Entries taken from a collection:
========================

(* ===== verification/Janitor.v ===== *)
(** * Janitor: reaping timed-out approvals

    Models [safety/approval_janitor.py] on the desk of Approval.v: one tick of
    the janitor, with its two passes over Redis and over the twins, and the
    life of a desk under all its operations.  [up] says whether the database
    takes the janitor's twins, [crdt_up] whether the scan for twins succeeds,
    [db_ok w] whether the update of workflow [w] does.  The clock stands still
    during a tick. *)

From Stdlib Require Import ZArith Lia.
From stdpp Require Import base tactics strings gmap relations list.
From S2P Require Import Prelude PyStr Dict Json Approval.

(** ** The code *)

Section janitor.
Context (me : string).

Definition set_workflows (ws : gmap string WorkflowStatus) (d : desk) : desk := {|
  store := store d; pending_set := pending_set d; twins := twins d; workflow_status := ws |}.

Definition fail_parked (s : WorkflowStatus) : WorkflowStatus :=
  if decide (s = AWAITING_APPROVAL) then FAILED else s.

Definition _transition_workflow_to_failed (db_ok : string → bool) (wid : string) (d : desk) : desk :=
  if db_ok wid then set_workflows (alter fail_parked wid (workflow_status d)) d else d.

Definition _crdt_pending (crdt_up : bool) (now : Z) (d : desk) : list ApprovalRequest :=
  if crdt_up then federated_get_pending None true now d else [].

Definition _expire_one (up : bool) (db_ok : string → bool) (now : Z) (request : ApprovalRequest)
    (d : desk) : desk * bool :=
  match _mark_expired me request up now d with
  | (d, Err _) => (d, false)
  | (d, Ok r) => (_transition_workflow_to_failed db_ok (workflow_id r) d, true)
  end.

Record reaping := {
  rp_desk : desk;
  rp_handled : gset string;
  rp_orphans : gset string;
  rp_count : nat;
}.

Section tick.
Context (up : bool) (db_ok : string → bool) (now : Z).

(** One request that is to be expired; both counters are this one. *)
Definition reap_request (request : ApprovalRequest) (s : reaping) : reaping :=
  let '(d, ok) := _expire_one up db_ok now request (rp_desk s) in
  {| rp_desk := d; rp_handled := {[request_id request]} ∪ rp_handled s;
     rp_orphans := rp_orphans s; rp_count := rp_count s + (if ok then 1 else 0) |}.

Definition redis_step (s : reaping) (rid : string) : reaping :=
  match redis_get rid now (rp_desk s) with
  | None =>
      {| rp_desk := rp_desk s; rp_handled := rp_handled s; rp_orphans := {[rid]} ∪ rp_orphans s;
         rp_count := rp_count s |}
  | Some None => s
  | Some (Some request) =>
      if negb (is_pending request) || negb (is_expired now request) then s
      else reap_request request s
  end.

Definition crdt_step (s : reaping) (request : ApprovalRequest) : reaping :=
  if bool_decide (request_id request ∈ rp_handled s) || negb (is_expired now request) then s
  else
    let s := reap_request request s in
    {| rp_desk := rp_desk s; rp_handled := rp_handled s;
       rp_orphans := rp_orphans s ∖ {[request_id request]}; rp_count := rp_count s |}.

Definition _reap_expired (crdt_up : bool) (d : desk) : desk * (nat * nat) :=
  let s := fold_left redis_step (elements (pending_set d))
             {| rp_desk := d; rp_handled := ∅; rp_orphans := ∅; rp_count := 0 |} in
  let s := fold_left crdt_step (_crdt_pending crdt_up now (rp_desk s)) s in
  (srem (elements (rp_orphans s ∖ rp_handled s)) (rp_desk s), (rp_count s, rp_count s)).
End tick.
End janitor.

(** ** Expiring one request *)

(** No key is in the last half second of its life: there the rounded lifetime
    is 0, and Redis would refuse to write the request back. *)
Definition no_dying_key (now : Z) (d : desk) : Prop := ∀ id, redis_ttl id now d ≠ 0%Z.

(** Keys and payloads agree, the way [request_approval] writes them. *)
Definition keyed (d : desk) : Prop :=
  ∀ id r dl, store d !! id = Some (Some r, dl) → request_id r = id.

Definition terminal_at (now : Z) (id : string) (d : desk) : Prop :=
  ∃ r dl, redis_lookup id now d = Some (Some r, dl) ∧ is_pending r = false.

(** Nothing about the request is open any more. *)
Definition settled (now : Z) (id : string) (d : desk) : Prop :=
  terminal_at now id d ∧ (id ∉ pending_set d) ∧ decided id d.

Definition freed (w : string) (d : desk) : Prop := workflow_status d !! w ≠ Some AWAITING_APPROVAL.

(** What expiring requests may do to a desk *)
Record reaped (now : Z) (d d' : desk) : Prop := {
  rd_keyed : keyed d → keyed d';
  rd_dying : no_dying_key now d → no_dying_key now d';
  rd_twins : ∃ l, scan d' = l ++ scan d ∧ Forall (λ r, is_pending r = false) l;
  rd_pending : pending_set d' ⊆ pending_set d;
  rd_workflows : ∀ w, workflow_status d' !! w = workflow_status d !! w ∨
    (workflow_status d !! w = Some AWAITING_APPROVAL ∧ workflow_status d' !! w = Some FAILED);
  rd_store : ∀ id, redis_lookup id now d' = redis_lookup id now d ∨
    (terminal_at now id d' ∧ (id ∉ pending_set d'));
}.

#[export] Instance reaped_preorder now : PreOrder (reaped now).
Proof.
  split.
  - intros d. split; try done; [by exists []|by left|by left].
  - intros d1 d2 d3 [K1 D1 (l1&T1&F1) P1 W1 S1] [K2 D2 (l2&T2&F2) P2 W2 S2]. split; [auto|auto| | | |].
    + exists (l2 ++ l1). rewrite T2, T1, app_assoc. split; [done|by apply Forall_app].
    + by etrans.
    + intros w. destruct (W1 w) as [E1|[E1 E1']], (W2 w) as [E2|[E2 E2']]; try congruence.
      * left. congruence.
      * right. split; congruence.
      * right. split; congruence.
    + intros id. destruct (S2 id) as [E2|?]; [|by right].
      destruct (S1 id) as [E1|[(r&dl&Hr&Hp) Hn]]; [left; congruence|].
      right. split; [|set_solver]. exists r, dl. by rewrite E2.
Qed.

Lemma decided_app id l d d' : scan d' = l ++ scan d → decided id d → decided id d'.
Proof.
  unfold decided, decisions, own. intros -> Hd. rewrite !filter_app.
  intros E%app_nil. by destruct E.
Qed.

Lemma reaped_settled now id d d' : reaped now d d' → settled now id d → settled now id d'.
Proof.
  intros [_ _ (l&T&_) P _ S] ((r&dl&Hr&Hp)&Hn&Hd). split_and!; [|set_solver|by eapply decided_app].
  destruct (S id) as [E|[? _]]; [|done]. exists r, dl. by rewrite E.
Qed.

Lemma reaped_freed now w d d' : reaped now d d' → freed w d → freed w d'.
Proof. intros Hr Hf. destruct (rd_workflows _ _ _ Hr w) as [E|[E _]]; unfold freed; congruence. Qed.

Section expire.
Context (me : string) (now : Z).

Lemma put_twin_scan t d :
  ∃ l, scan (put_twin t d) = l ++ scan d ∧
    (l = [] ∨ ∃ r, tw_payload t = Some r ∧ l = [r]) ∧
    ∀ r, tw_payload t = Some r → r ∈ scan (put_twin t d).
Proof.
  unfold put_twin, scan. case_decide as Hin.
  - exists []. split_and!; [done|by left|]. intros r Hr. apply list_elem_of_omap. by exists t.
  - cbn. destruct (tw_payload t) as [r|].
    + exists [r]. split_and!; [done|right; by exists r|]. intros r' [= <-]. by left.
    + exists []. split_and!; [done|by left|done].
Qed.
(* ===== verification/ModelRouter.v ===== *)
(** * ModelRouter: which provider answers a call

    Models [llm/router.py]: the providers that the settings make available, in the
    order of their registration, and the choice for a model name.  Whether the
    constructor of a provider succeeds is an argument. *)

From stdpp Require Import base tactics strings list sets.
From S2P Require Import Prelude PyStr ToolLoop.

Inductive provider := anthropic | openai | mock.

#[export] Instance provider_eq_dec : EqDecision provider.
Proof. solve_decision. Defined.

Record llm_settings := {
  anthropic_api_key : string;
  openai_api_key : string;
  auth_required : bool;
}.

Inductive router_exn := NoProviders.

(** [starts] says whether the client of a provider can be made. *)
Definition _initialize_providers (s : llm_settings) (starts : provider → bool) : res router_exn (list provider) :=
  let configured := (if negb (str_empty (anthropic_api_key s)) && starts anthropic then [anthropic] else []) ++
                    (if negb (str_empty (openai_api_key s)) && starts openai then [openai] else []) in
  match configured with
  | [] => if auth_required s then Err NoProviders else Ok [mock]
  | _ => Ok configured
  end.

Definition default_model (p : provider) : string :=
  match p with anthropic => "claude-sonnet-5" | openai => "gpt-4o" | mock => "mock-model-v1" end.

(** The provider that the prefix of the name stands for *)
Definition named_provider (model : string) : option provider :=
  if str_startswith "claude" model then Some anthropic
  else if str_startswith "gpt" model || str_startswith "o1" model then Some openai
  else None.

(** [model or None]: an empty name counts as none. *)
Definition given (model : option string) : option string :=
  match model with Some m => if str_empty m then None else Some m | None => None end.

Definition _resolve_provider (providers : list provider) (model : option string) : res router_exn (provider * string) :=
  match m ← given model; p ← named_provider m; if bool_decide (p ∈ providers) then Some (p, m) else None with
  | Some r => Ok r
  | None =>
      match list_find (λ p, p ∈ providers) [anthropic; openai; mock] with
      | Some (_, p) => Ok (p, default (default_model p) (given model))
      | None => Err NoProviders
      end
  end.

(** A router that has started answers every call, from a provider it has, with the
    model asked for; the mock never answers where authentication is required. *)
Lemma router_answers s starts providers model :
  _initialize_providers s starts = Ok providers →
  ∃ p m, _resolve_provider providers model = Ok (p, m) ∧ p ∈ providers ∧ (∀ m', given model = Some m' → m = m') ∧
    (auth_required s = true → p ≠ mock).
Proof.
  intros Hi. assert (providers ≠ [] ∧ (auth_required s = true → mock ∉ providers)) as [Hne Hmock].
  { unfold _initialize_providers in Hi. destruct (_ && starts anthropic), (_ && starts openai), (auth_required s); cbn in Hi;
      simplify_eq; split; try done; set_solver. }
  assert (∀ p, p ∈ providers → auth_required s = true → p ≠ mock) as Hp by (intros p Hin Ha ->; by apply Hmock).
  unfold _resolve_provider. destruct (m ← given model; _) as [[p m]|] eqn:E.
  - apply bind_Some in E as (m0&Hm&(p0&_&Hc)%bind_Some). case_bool_decide; [|done]. injection Hc as -> ->.
    exists p, m. split_and!; [done..| |by apply Hp]. intros m' Hm'. congruence.
  - destruct (list_find _ _) as [[i p]|] eqn:Ef.
    + apply list_find_Some in Ef as (_&Hin&_). exists p, (default (default_model p) (given model)).
      split_and!; [done..| |by apply Hp]. by intros m' ->.
    + exfalso. apply list_find_None in Ef. destruct providers as [|q l]; [done|].
      rewrite !Forall_cons in Ef. destruct Ef as (Ha&Ho&Hm&_). destruct q; [apply Ha|apply Ho|apply Hm]; left.
Qed.

(** With an OpenAI key alone, the model names of the scheduler, which are Claude's,
    go to OpenAI unchanged. *)
Example claude_name_to_openai :
  (providers <~ _initialize_providers {| anthropic_api_key := ""; openai_api_key := "key"; auth_required := true |} (λ _, true);
   _resolve_provider providers (Some SONNET_MODEL)) = Ok (openai, SONNET_MODEL).
Proof. vm_compute. reflexivity. Qed.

========================

== TASK BRIEF ==
Beginning at the first line of the records, retype exactly every line up to and including the one with "From stdpp Require Import base tactics strings gmap".

== YOUR SOLUTION ==
(* ===== verification/Janitor.v ===== *)
(** * Janitor: reaping timed-out approvals

    Models [safety/approval_janitor.py] on the desk of Approval.v: one tick of
    the janitor, with its two passes over Redis and over the twins, and the
    life of a desk under all its operations.  [up] says whether the database
    takes the janitor's twins, [crdt_up] whether the scan for twins succeeds,
    [db_ok w] whether the update of workflow [w] does.  The clock stands still
    during a tick. *)

From Stdlib Require Import ZArith Lia.
From stdpp Require Import base tactics strings gmap relations list.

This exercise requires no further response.